Coturn: Three Vulnerabilities Including RCE and Service Exposure Disclosed Together
Three Coturn vulnerabilities disclosed together, including arbitrary code execution via SQL injection and localhost service exposure, fixed in v4.7.2.

Key findings
- Three Coturn vulnerabilities disclosed on July 10, 2026, including arbitrary code execution via SQL injection.
- CVE-2026-53450 allows localhost services to be exposed through an IPv4-mapped IPv6 address bypass.
- CVE-2026-53449 enables arbitrary file overwrite via CLI commands.
- All disclosed vulnerabilities are fixed in Coturn version 4.7.2.
On July 10, 2026, three vulnerabilities in the Coturn TURN server software were disclosed together, presenting a significant security concern for administrators. The vulnerabilities, detailed by the security research firm VulnCheck, range in severity and impact, with two rated as "important" and one as "moderate." These flaws, if exploited, could lead to unauthorized access, arbitrary file overwrites, and even arbitrary code execution.

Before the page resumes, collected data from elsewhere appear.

(* ===== verification/SplitBrain.v ===== *)
(** * SplitBrain: [cluster/split_brain_detector.cpp]

    The detector of network partitions: the status of the nodes, the
    components of the cluster as the heartbeats show them, quorum decisions,
    isolation and recovery, the two background threads, and the functions of
    [split_brain_utils].  The detection thread reads the node table without
    the mutex; a turn of it is one step here.  What happens while the recovery
    thread sleeps lies between its two steps. *)

From Stdlib Require Import Ascii String ZArith NArith Lia.
From stdpp Require Import base numbers list strings gmap pretty relations fin_sets.
From S2P Require Import Prelude OrdMap Types Files Search.

Abbreviation NodeId := string.

Module SplitBrainStatus.
Inductive t := HEALTHY | SUSPECTED | CONFIRMED | RECOVERING | ISOLATED.
#[global] Instance t_eq_dec : EqDecision t.
Proof. solve_decision. Defined.
End SplitBrainStatus.

Module QuorumStrategy.
Inductive t := MAJORITY | STATIC_QUORUM | DYNAMIC_QUORUM | WITNESS_BASED.
#[global] Instance t_eq_dec : EqDecision t.
Proof. solve_decision. Defined.
End QuorumStrategy.

Record NetworkPartition := MkPartition {
  partition_a : list NodeId;
  partition_b : list NodeId;
  detected_at : Z;
  duration : option Z;
  resolved : bool
}.

Record QuorumDecision := MkDecision {
  has_quorum : bool;
  active_nodes : list NodeId;
  isolated_nodes : list NodeId;
  strategy_used : QuorumStrategy.t;
  reason : string
}.

(** Durations in milliseconds. *)
Record SplitBrainConfig := MkSbConfig {
  heartbeat_timeout : Z;
  split_detection_timeout : Z;
  max_missed_heartbeats : N;
  quorum_strategy : QuorumStrategy.t;
  min_quorum_size : N;
  witness_nodes : list NodeId;
  auto_recovery_enabled : bool;
  recovery_timeout : Z;
  max_recovery_attempts : N
}.

Definition SplitBrainConfig_default : SplitBrainConfig :=
  MkSbConfig 1000 5000 3 QuorumStrategy.MAJORITY 2 [] true 30000 3.

Record NodeStatus := MkNodeStatus {
  ns_node_id : NodeId;
  is_alive : bool;
  last_seen : Z;
  last_heartbeat : Z;
  missed_heartbeats : N;
  is_isolated : bool;
  isolation_reason : string
}.

(** [NodeStatus(id)]; a time point starts at the epoch. *)
Definition NodeStatus_new (id : NodeId) : NodeStatus := MkNodeStatus id false 0 0 0 false "".

Inductive SbEvent :=
  | SplitBrainDetected (p : NetworkPartition)
  | SplitBrainResolved (p : NetworkPartition)
  | NodeIsolated (node : NodeId) (reason : string)
  | QuorumLost
  | QuorumRestored.
(** Which status a call may set; a stop lets the turns in progress end. *)
Definition may_set (call : sb_call) (st st' : SplitBrainStatus.t) : Prop :=
  match call with
  | SbStart _ | SbMerge | SbRecoveryTurn => st' = SplitBrainStatus.HEALTHY
  | SbDetectionTurn => st' = SplitBrainStatus.CONFIRMED
  | SbRecoveryCheck => st = SplitBrainStatus.CONFIRMED ∧ st' = SplitBrainStatus.RECOVERING
  | SbStop => st' = SplitBrainStatus.HEALTHY ∨ st' = SplitBrainStatus.CONFIRMED
  | _ => False
  end.

Section status.
Context (order_nodes : gset NodeId → list NodeId).

Abbreviation keeps X := (respects (on_detector (status_to X))).

Lemma status_detection_turn (X : SplitBrainStatus.t → Prop) :
  X SplitBrainStatus.CONFIRMED → keeps X (detection_turn order_nodes).
Proof.
  intros HX. pose proof (frame_detect_network_partitions order_nodes (status_to X)
    (λ _ _, or_introl eq_refl) (λ _ _, or_introl eq_refl)).
  unfold detection_turn, isolate_node, notify_node_isolated, notify_quorum_lost. on_sb_tac.
  all: first [by left|right; exact HX].
Qed.

Lemma status_update_loop X now ps : keeps X (update_loop now ps).
Proof.
  induction ps as [|p ps IH]; cbn [update_loop];
    unfold handle_partition_resolved, notify_split_brain_resolved; on_sb_tac.
Qed.

Lemma status_recovery_turn (X : SplitBrainStatus.t → Prop) :
  X SplitBrainStatus.HEALTHY → keeps X recovery_turn.
Proof.
  intros HX. pose proof (status_update_loop X).
  unfold recovery_turn, update_partition_status, notify_quorum_restored. on_sb_tac.
  all: first [by left|right; exact HX].
Qed.
End status.

Lemma status_merge_loop X ps : respects (on_detector (status_to X)) (merge_loop ps).
Proof.
  induction ps as [|p ps IH]; cbn [merge_loop];
    unfold handle_partition_resolved, notify_split_brain_resolved; on_sb_tac.
Qed.


(** The bodies of the calls. *)
Ltac sb_unfold :=
  cbn [sb_run]; unfold sb_ignore, sb_start, sb_stop_threads, join_detection, join_recovery,
    add_node, remove_node, update_node_status, process_heartbeat, check_quorum,
    force_merge_partitions, restore_node,
    sb_set_event_handler, sb_update_config, detection_check, detection_loop_turn,
    recovery_loop_turn.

One of the critical vulnerabilities, CVE-2026-53448, allows for arbitrary code execution through an SQL injection flaw within the HTTPS admin panel. This is particularly concerning as it targets a common administrative interface, potentially granting attackers full control over the server.
Another important vulnerability, CVE-2026-53450, involves a bypass that exposes localhost services via an IPv4-mapped IPv6 address. This could allow attackers to access services that should only be available locally, potentially leading to further system compromise.
The third vulnerability, CVE-2026-53449, is rated as moderate and permits an arbitrary file overwrite via a command-line interface (CLI) command. While less severe than the others, this could still be used to disrupt services or facilitate further attacks by corrupting or replacing critical system files.
All three vulnerabilities were patched in Coturn version 4.7.2. Users are strongly advised to update to the latest version to mitigate these risks. The coordinated disclosure of these vulnerabilities highlights the importance of timely patching and security audits for network infrastructure components like Coturn.
The disclosure of these three vulnerabilities in close succession underscores the need for continuous vigilance in securing network communication services. Administrators managing Coturn instances should prioritize updating to version 4.7.2 to protect against potential exploitation of these flaws. The nature of these bugs—ranging from code execution to service exposure—demands immediate attention from all users of the software.